(DATA TO PROCESS begins)

(** * Financial ledger API: a shallow embedding of src/index.js

    The Express handlers of [src/index.js] are modelled as programs in a
    small free monad of SQL statements ([prog]), mirroring the
    [await client.query(...)] calls of the source one by one.  The
    PostgreSQL store is modelled as the three relations of the schema in
    the README ([accounts], [transactions], [ledger_entries]), the
    non-transactional SERIAL counters, and per-connection sessions that
    keep a redo log of their uncommitted writes (READ COMMITTED: every
    statement sees the committed relations plus its own writes).

    Amounts: the columns are NUMERIC(14,2), so stored amounts are integer
    cents ([Z]).  Request numbers are modelled by their decimal literal
    ([dec]); the JavaScript builtins [parseInt(_, 10)], [parseFloat] and
    [String(number)] are left abstract (the class [JsBuiltins]), so the
    theorems hold for every implementation of them. *)

From Stdlib Require Import ZArith String Ascii List Bool Lia Permutation Sorted.
Import ListNotations.
Open Scope Z_scope.

(* ------------------------------------------------------------------ *)
(** ** JavaScript values of a parsed JSON request body *)

(** A decimal literal [mant * 10^-scale]. *)
Record dec := Dec { mant : Z; scale : nat }.

(** Field values that [express.json()] places in [req.body] (JSON
    objects and arrays are not modelled); a missing field is
    [JUndefined]. *)
Inductive jsval :=
| JUndefined
| JNull
| JBool (b : bool)
| JNum (d : dec)
| JStr (s : string).

(** JavaScript truthiness, as tested by [!x]. *)
Definition truthy (v : jsval) : bool :=
  match v with
  | JUndefined | JNull => false
  | JBool b => b
  | JNum d => negb (mant d =? 0)
  | JStr EmptyString => false
  | JStr _ => true
  end.

(** [description || null] *)
Definition or_null (v : jsval) : jsval := if truthy v then v else JNull.

(** The JavaScript builtins the handlers call; [None] is [NaN]. *)
Class JsBuiltins := {
  parseInt10 : jsval -> option Z;          (* parseInt(v, 10) *)
  parseFloat : jsval -> option dec;        (* parseFloat(v) *)
  numberToString : dec -> string           (* String(n), used by pg *)
}.

(* ------------------------------------------------------------------ *)
(** ** The relations *)

Inductive entry_type := Debit | Credit.
Inductive tx_type := TDeposit | TWithdrawal | TTransfer.
Inductive txn_status := Pending | Completed | Failed.

(** accounts(id, user_id, type, currency, status): no balance column. *)
Record account := {
  acc_id : Z;
  acc_user : string;
  acc_type : string;
  acc_currency : string;
  acc_status : string
}.

(** transactions(id, type, amount, currency, source_account_id,
    destination_account_id, status, description) *)
Record txn := {
  tx_id : Z;
  tx_kind : tx_type;
  tx_amount : Z;
  tx_currency : string;
  tx_source : option Z;
  tx_dest : option Z;
  tx_status : txn_status;
  tx_description : jsval
}.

(DATA TO PROCESS ends)

**TO DO:** Your answer must consist solely of the lines above between the line holding "match v with" and the line holding "Definition or_null (v", inclusive, copied exactly.

**TASK RESULT:**
  match v with
  | JUndefined | JNull => false
  | JBool b => b
  | JNum d => negb (mant d =? 0)
  | JStr EmptyString => false
  | JStr _ => true
  end.

(** [description || null] *)
Definition or_null (v : jsval) : jsval := if truthy v then v else JNull.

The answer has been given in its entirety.